### Work to complete
Pull out every line below that contains the word "Hrun".
········
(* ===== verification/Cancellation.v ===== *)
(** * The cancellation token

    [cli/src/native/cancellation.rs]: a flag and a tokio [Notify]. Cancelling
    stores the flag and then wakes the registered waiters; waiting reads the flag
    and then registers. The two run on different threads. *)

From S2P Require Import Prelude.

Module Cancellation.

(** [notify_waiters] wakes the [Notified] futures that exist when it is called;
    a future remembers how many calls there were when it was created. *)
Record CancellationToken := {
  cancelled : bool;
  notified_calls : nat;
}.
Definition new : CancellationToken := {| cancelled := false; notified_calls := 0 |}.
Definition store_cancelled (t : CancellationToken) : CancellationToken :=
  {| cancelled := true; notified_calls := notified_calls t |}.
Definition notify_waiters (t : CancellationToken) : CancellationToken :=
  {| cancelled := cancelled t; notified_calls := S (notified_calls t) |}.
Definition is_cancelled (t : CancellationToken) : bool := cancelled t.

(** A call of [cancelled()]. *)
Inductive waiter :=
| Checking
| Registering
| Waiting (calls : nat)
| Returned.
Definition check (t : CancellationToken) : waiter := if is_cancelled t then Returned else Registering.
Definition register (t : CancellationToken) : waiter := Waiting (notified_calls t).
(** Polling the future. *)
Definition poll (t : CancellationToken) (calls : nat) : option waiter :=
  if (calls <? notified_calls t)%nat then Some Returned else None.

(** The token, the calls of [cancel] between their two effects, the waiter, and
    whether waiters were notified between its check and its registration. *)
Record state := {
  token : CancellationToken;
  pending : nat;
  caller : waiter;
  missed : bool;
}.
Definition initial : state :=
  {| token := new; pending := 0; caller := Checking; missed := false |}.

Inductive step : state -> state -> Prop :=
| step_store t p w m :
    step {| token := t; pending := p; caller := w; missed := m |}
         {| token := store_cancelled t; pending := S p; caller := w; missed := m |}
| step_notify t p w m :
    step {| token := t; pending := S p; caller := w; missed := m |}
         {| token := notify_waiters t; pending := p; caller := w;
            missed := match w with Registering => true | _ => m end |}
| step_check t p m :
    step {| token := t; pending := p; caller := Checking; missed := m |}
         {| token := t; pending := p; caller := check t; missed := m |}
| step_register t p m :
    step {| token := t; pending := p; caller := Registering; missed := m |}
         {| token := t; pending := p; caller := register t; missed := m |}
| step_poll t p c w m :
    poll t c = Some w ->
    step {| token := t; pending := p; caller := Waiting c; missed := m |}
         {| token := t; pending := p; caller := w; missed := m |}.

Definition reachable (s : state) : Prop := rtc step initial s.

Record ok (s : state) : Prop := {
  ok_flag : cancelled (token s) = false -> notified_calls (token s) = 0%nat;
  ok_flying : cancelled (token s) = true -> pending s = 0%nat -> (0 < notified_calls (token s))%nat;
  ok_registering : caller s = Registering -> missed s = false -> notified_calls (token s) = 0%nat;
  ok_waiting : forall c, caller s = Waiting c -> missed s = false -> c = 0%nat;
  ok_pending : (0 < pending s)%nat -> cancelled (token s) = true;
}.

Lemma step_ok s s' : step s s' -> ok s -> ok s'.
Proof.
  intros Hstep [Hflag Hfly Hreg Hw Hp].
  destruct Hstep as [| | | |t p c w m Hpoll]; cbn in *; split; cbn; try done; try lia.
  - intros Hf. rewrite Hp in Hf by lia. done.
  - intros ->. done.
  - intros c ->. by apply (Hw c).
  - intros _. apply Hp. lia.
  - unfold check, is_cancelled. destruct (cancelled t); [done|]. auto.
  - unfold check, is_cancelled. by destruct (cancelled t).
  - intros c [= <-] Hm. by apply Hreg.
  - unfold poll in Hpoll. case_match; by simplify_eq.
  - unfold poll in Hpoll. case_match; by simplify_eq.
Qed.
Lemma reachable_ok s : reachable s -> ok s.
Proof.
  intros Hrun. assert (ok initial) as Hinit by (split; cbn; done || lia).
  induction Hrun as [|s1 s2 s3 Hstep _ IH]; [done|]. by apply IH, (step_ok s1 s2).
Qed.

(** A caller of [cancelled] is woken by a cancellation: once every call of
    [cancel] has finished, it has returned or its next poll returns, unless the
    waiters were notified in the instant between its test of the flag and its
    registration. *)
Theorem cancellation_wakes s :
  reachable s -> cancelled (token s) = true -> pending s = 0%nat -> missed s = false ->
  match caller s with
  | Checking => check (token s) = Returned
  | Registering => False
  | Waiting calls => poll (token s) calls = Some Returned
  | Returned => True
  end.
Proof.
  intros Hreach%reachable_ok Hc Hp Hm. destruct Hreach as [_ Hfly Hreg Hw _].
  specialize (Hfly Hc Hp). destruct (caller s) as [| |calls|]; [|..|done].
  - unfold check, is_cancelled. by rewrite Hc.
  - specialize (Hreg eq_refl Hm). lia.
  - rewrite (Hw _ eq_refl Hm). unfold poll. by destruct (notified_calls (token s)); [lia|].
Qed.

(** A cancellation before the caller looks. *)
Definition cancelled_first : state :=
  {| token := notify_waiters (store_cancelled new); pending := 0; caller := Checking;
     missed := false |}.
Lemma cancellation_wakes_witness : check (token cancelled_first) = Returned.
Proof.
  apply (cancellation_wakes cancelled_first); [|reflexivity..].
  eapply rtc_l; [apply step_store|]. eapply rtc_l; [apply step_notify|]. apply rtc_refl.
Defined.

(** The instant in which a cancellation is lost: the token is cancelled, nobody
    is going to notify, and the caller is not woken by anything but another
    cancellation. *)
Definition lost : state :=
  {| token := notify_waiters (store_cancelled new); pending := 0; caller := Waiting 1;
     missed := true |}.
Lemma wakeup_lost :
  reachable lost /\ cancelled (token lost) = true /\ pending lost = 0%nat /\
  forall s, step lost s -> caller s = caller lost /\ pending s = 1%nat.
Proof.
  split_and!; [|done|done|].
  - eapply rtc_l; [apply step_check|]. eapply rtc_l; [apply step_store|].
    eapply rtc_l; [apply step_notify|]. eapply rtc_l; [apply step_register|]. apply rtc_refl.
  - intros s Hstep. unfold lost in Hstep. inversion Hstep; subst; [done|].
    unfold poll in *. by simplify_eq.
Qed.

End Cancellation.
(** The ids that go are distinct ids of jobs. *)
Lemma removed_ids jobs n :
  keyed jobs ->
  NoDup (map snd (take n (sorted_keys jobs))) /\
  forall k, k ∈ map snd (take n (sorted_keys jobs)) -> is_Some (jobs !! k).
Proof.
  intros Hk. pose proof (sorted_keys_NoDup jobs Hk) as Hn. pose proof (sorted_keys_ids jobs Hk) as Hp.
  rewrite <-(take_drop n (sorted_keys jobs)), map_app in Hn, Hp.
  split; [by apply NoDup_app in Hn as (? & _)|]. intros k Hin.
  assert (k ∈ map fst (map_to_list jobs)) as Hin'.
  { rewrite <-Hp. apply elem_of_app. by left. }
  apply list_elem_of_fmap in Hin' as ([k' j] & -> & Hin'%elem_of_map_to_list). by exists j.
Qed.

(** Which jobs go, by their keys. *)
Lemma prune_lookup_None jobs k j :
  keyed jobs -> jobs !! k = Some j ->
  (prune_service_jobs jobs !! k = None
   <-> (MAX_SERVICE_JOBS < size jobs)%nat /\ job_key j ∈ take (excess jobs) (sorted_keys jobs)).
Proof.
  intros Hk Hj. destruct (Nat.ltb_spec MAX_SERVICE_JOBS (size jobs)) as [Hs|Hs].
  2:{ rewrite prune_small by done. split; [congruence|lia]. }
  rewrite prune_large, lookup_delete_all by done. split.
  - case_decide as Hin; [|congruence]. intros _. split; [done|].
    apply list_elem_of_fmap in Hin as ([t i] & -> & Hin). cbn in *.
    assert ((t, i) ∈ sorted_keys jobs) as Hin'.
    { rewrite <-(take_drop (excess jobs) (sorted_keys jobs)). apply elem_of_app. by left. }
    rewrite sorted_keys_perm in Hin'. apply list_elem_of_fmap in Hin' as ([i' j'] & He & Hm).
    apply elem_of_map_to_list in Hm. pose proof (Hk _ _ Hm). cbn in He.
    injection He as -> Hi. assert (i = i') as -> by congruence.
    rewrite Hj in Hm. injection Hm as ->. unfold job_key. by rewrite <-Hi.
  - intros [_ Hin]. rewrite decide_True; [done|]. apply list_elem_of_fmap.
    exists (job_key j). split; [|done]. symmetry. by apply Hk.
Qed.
········
### Response for this exercise
  intros Hrun. assert (ok initial) as Hinit by (split; cbn; done || lia).
  induction Hrun as [|s1 s2 s3 Hstep _ IH]; [done|]. by apply IH, (step_ok s1 s2).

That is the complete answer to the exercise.